The current study focuses on the development of appropriate synthetic protocol and starting materials for use in the high-yield preparation of thermally stable materials featuring an extended pi-conjugation system incorporating phosphaalkene and/or diphosphene linkages. Previous studies revealed the high yield preparation of phosphaalkenes by reaction of phospha-Wittig reagents (ArP = PMe3) with aldehydes, while the current work also capitalizes on the quantitative formation of diphosphenes upon thermolysis of select phospha-Wittig reagents. Phospha-Wittig reagents thus serve as a convenient common starting material for high-yield preparation of either P=C or P=P bonds. The phospha-Wittig methodology was utilized with a set of newly-developed m-terphenyls with pi-conjugated substituents to prepare PPV (poly(p-phenylenevinylene)) oligomers with P=C or P=P bonds in place of olefinic linkages.
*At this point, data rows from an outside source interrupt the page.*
(* ===== verification/Certs.v ===== *)
(** * The certificate store ([yggdrasil/src/proxy/certs/])

    The three-rung resolution of a route's certificate ([loader.rs]), the store
    the TLS listeners read ([store.rs]) and the bookkeeping of the file watcher
    ([watcher.rs]).  The disk at the time of a call, the clock and the outcome
    of an inotify call are arguments. *)

From S2P Require Import Prelude RustStd External Instances RuleTypes Error Rule RuleSet.

(** ** Paths *)

Module Path.

Definition SEP : ascii := "/".

(** [Path::join]. *)
Definition join (a b : string) : string :=
  if Str.starts_with b "/" then b
  else match rev (Str.to_list a) with
       | [] => b
       | c :: _ => if bool_decide (c = SEP) then a +:+ b else a +:+ "/" +:+ b
       end.

(** Trailing separators and [.] components do not count, on the reversed
    path. *)
Fixpoint drop_trailing (rl : list ascii) : list ascii :=
  match rl with
  | c :: rl' =>
      if bool_decide (c = SEP) then drop_trailing rl'
      else match rl' with
           | d :: rl'' => if bool_decide (c = "."%char) && bool_decide (d = SEP) then drop_trailing rl'' else rl
           | [] => rl
           end
  | [] => []
  end.

(** [Path::parent]. *)
Definition parent (p : string) : option string :=
  match drop_trailing (rev (Str.to_list p)) with
  | [] => None
  | rl =>
      match drop_trailing (Str.drop_while (fun c => negb (bool_decide (c = SEP))) rl) with
      | [] => Some (if Str.starts_with p "/" then "/" else "")
      | rl' => Some (Str.of_list (rev rl'))
      end
  end.

End Path.

(** ** The crates rustls, rustls-pki-types and x509-parser *)

Inductive GeneralName := DNSName (name : string) | OtherName.

Class TlsLib := {
  tls_error : Type;
  CertificateDer : Type;
  PrivateKeyDer : Type;
  SigningKey : Type;
  X509 : Type;
  pem_slice_iter : list byte -> result tls_error (list CertificateDer);
  (** [None] is [NoItemsFound] *)
  from_pem_slice : list byte -> result (option tls_error) PrivateKeyDer;
  any_supported_type : PrivateKeyDer -> result tls_error SigningKey;
  parse_x509_certificate : CertificateDer -> result tls_error X509;
  subject_alternative_name : X509 -> result tls_error (option (list GeneralName))
}.

(** A SAN covers a host: the same name, or a wildcard for its first label. *)
Inductive covers : string -> string -> Prop :=
  | CoversExact h : covers h h
  | CoversWildcard label rest :
      label <> "" -> "."%char ∉ Str.to_list label -> "*"%char ∉ Str.to_list rest ->
      covers ("*." +:+ rest) (label +:+ String "." rest).

Section Certs.
Context `{Extern} `{UrlLib} `{TlsLib}.

(** ** Data ([origin.rs]) *)

Inductive CertError :=
  | CertRead (rule route path : string) (source : io_error)
  | KeyRead (rule route path : string) (source : io_error)
  | CertEmpty (rule route path : string)
  | KeyEmpty (rule route path : string)
  | PemError (rule route kind path : string) (detail : tls_error)
  | SigningKeyError (rule route : string) (detail : tls_error)
  | NoSource (rule route : string).

Inductive CertOrigin := OriginConvention (cert key : string) | OriginDefault (cert key : string).

Definition as_label (o : CertOrigin) : string :=
  match o with OriginConvention cert _ => "convention:" +:+ cert | OriginDefault cert _ => "default:" +:+ cert end.

Definition watched_paths (o : CertOrigin) : list string :=
  match o with OriginConvention cert key | OriginDefault cert key => [cert; key] end.

Record CertifiedKey := mkCertified { ck_chain : list CertificateDer; ck_key : SigningKey }.

Record CertEntry := mkEntry { ce_key : CertifiedKey; ce_origin : CertOrigin; loaded_at_unix_ms : Z }.

Record ReloadSpec := mkSpec {
  rs_rule_name : string;
  rs_route : HttpRoute;
  rs_cert_dir : string;
  rs_default : option (string * string)
}.

(** ** Loading ([loader.rs]) *)

(** The disk a call reads. *)
Record Disk := mkDisk { is_file : string -> bool; fs_read : string -> result io_error (list byte) }.

Record CertContext := mkContext {
  cc_rule_name : string;
  cc_cert_dir : string;
  cc_default : option (string * string);
  cc_default_sans : option (list string)
}.

Definition parse_pem_pair (rule route cert_path : string) (cert_pem : list byte) (key_path : string) (key_pem : list byte) :
    result CertError CertifiedKey :=
  chain ← map_err (PemError rule route "certificate" cert_path) (pem_slice_iter cert_pem);
  match chain with
  | [] => Err (CertEmpty rule route cert_path)
  | _ =>
      key_der ← map_err (fun e => match e with
                                  | None => KeyEmpty rule route key_path
                                  | Some e => PemError rule route "private key" key_path e
                                  end) (from_pem_slice key_pem);
      signing_key ← map_err (SigningKeyError rule route) (any_supported_type key_der);
      Ok (mkCertified chain signing_key)
  end.

Definition load_pem_pair (d : Disk) (rule route cert_path key_path : string) : result CertError CertifiedKey :=
  cert_pem ← map_err (CertRead rule route cert_path) (fs_read d cert_path);
  key_pem ← map_err (KeyRead rule route key_path) (fs_read d key_path);
  parse_pem_pair rule route cert_path cert_pem key_path key_pem.

(** The names are kept in a [HashSet]: their order is arbitrary. *)
Definition read_default_cert_sans (d : Disk) (cert_path : string) : result CertError (list string) :=
  let D := "<default>" in
  pem ← map_err (CertRead D D cert_path) (fs_read d cert_path);
  chain ← map_err (PemError D D "certificate" cert_path) (pem_slice_iter pem);
  match chain with
  | [] => Err (CertEmpty D D cert_path)
  | leaf :: _ =>
      cert ← map_err (PemError D D "x509" cert_path) (parse_x509_certificate leaf);
      ext ← map_err (PemError D D "x509-sans" cert_path) (subject_alternative_name cert);
      Ok (remove_dups (omap (fun gn => match gn with DNSName n => Some (Str.to_ascii_lowercase n) | OtherName => None end)
                            (default [] ext)))
  end.

Definition san_covers (san host : string) : bool :=
  if bool_decide (san = host) then true
  else match Str.strip_prefix san "*." with
       | Some rest =>
           if bool_decide ("*"%char ∈ Str.to_list rest) then false
           else match Str.split_once "." host with
                | Some (leftmost, host_rest) => negb (Str.is_empty leftmost) && bool_decide (host_rest = rest)
                | None => false
                end
       | None => false
       end.

Definition any_san_covers (sans : list string) (hostname : string) : bool :=
  existsb (fun san => san_covers san (Str.to_ascii_lowercase hostname)) sans.

Definition convention_cert (dir host : string) : string := Path.join (Path.join dir host) "fullchain.pem".
Definition convention_key (dir host : string) : string := Path.join (Path.join dir host) "privkey.pem".

Definition load_route_cert (d : Disk) (ctx : CertContext) (route : HttpRoute) (now : Z) : result CertError (option CertEntry) :=
  let conv_cert := convention_cert (cc_cert_dir ctx) (hostname route) in
  let conv_key := convention_key (cc_cert_dir ctx) (hostname route) in
  if is_file d conv_cert && is_file d conv_key then
    key ← load_pem_pair d (cc_rule_name ctx) (hostname route) conv_cert conv_key;
    Ok (Some (mkEntry key (OriginConvention conv_cert conv_key) now))
  else
    match cc_default ctx with
    | Some (cert_path, key_path) =>
        if match cc_default_sans ctx with Some sans => any_san_covers sans (hostname route) | None => false end then
          key ← load_pem_pair d (cc_rule_name ctx) (hostname route) cert_path key_path;
          Ok (Some (mkEntry key (OriginDefault cert_path key_path) now))
        else Ok None
    | None => Ok None
    end.

(** ** The store ([store.rs]) *)

Record CertStore := mkStore { cs_entries : gmap string CertEntry; cs_specs : gmap string ReloadSpec }.

Definition store_new : CertStore := mkStore ∅ ∅.
Definition store_insert (s : CertStore) (host : string) (e : CertEntry) : CertStore :=
  mkStore (<[Str.to_ascii_lowercase host := e]> (cs_entries s)) (cs_specs s).
Definition store_remove (s : CertStore) (host : string) : CertStore :=
  let key := Str.to_ascii_lowercase host in mkStore (delete key (cs_entries s)) (delete key (cs_specs s)).
Definition record_reload_spec (s : CertStore) (host : string) (spec : ReloadSpec) : CertStore :=
  mkStore (cs_entries s) (<[Str.to_ascii_lowercase host := spec]> (cs_specs s)).
Definition watched_paths_for (s : CertStore) (host : string) : list string :=
  match cs_entries s !! Str.to_ascii_lowercase host with Some e => watched_paths (ce_origin e) | None => [] end.
Definition store_contains (s : CertStore) (host : string) : bool :=
  bool_decide (is_Some (cs_entries s !! Str.to_ascii_lowercase host)).
(** [lookup], and [resolve] for a server name. *)
Definition store_lookup (s : CertStore) (host : string) : option CertifiedKey :=
  ce_key <$> cs_entries s !! Str.to_ascii_lowercase host.

Definition default_sans (d : Disk) (server_default : option (string * string)) : result CertError (option (list string)) :=
  match server_default with
  | Some (cert, _) => sans ← read_default_cert_sans d cert; Ok (Some sans)
  | None => Ok None
  end.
Spectroscopic studies on these oligomers show a progressive red shift in lambdamax as olefinic carbons are replaced by phosphorus. Bifunctional sterically-encumbered monomers appropriate for pi-conjugated polymer synthesis were also prepared. Phospha-PPV's utilizing such monomers were prepared with C=P or P=P linkages along the main chain, including the first examples of polymers incorporating a heavier main group element-element multiple bond. The phospha-PPV's exhibit red shifted absorption onset and lower photoluminescence versus all-carbon analogues. A second area of work involved the development of novel phosphines for utility in palladium-catalyzed C-C bond forming reactions. In this vein, a series of novel trans-spanning diphosphines based on a m-terphenyl scaffold, and bulky (m-terphenyl)dialkylphosphines were prepared, and palladium complexes of these phosphines have been structurally characterized. Both of these classes of phosphines show promise for utility in C-C coupling reaction of aryl halides with arylboronic acids (Suzuki reactions) or styrenes (Heck reactions).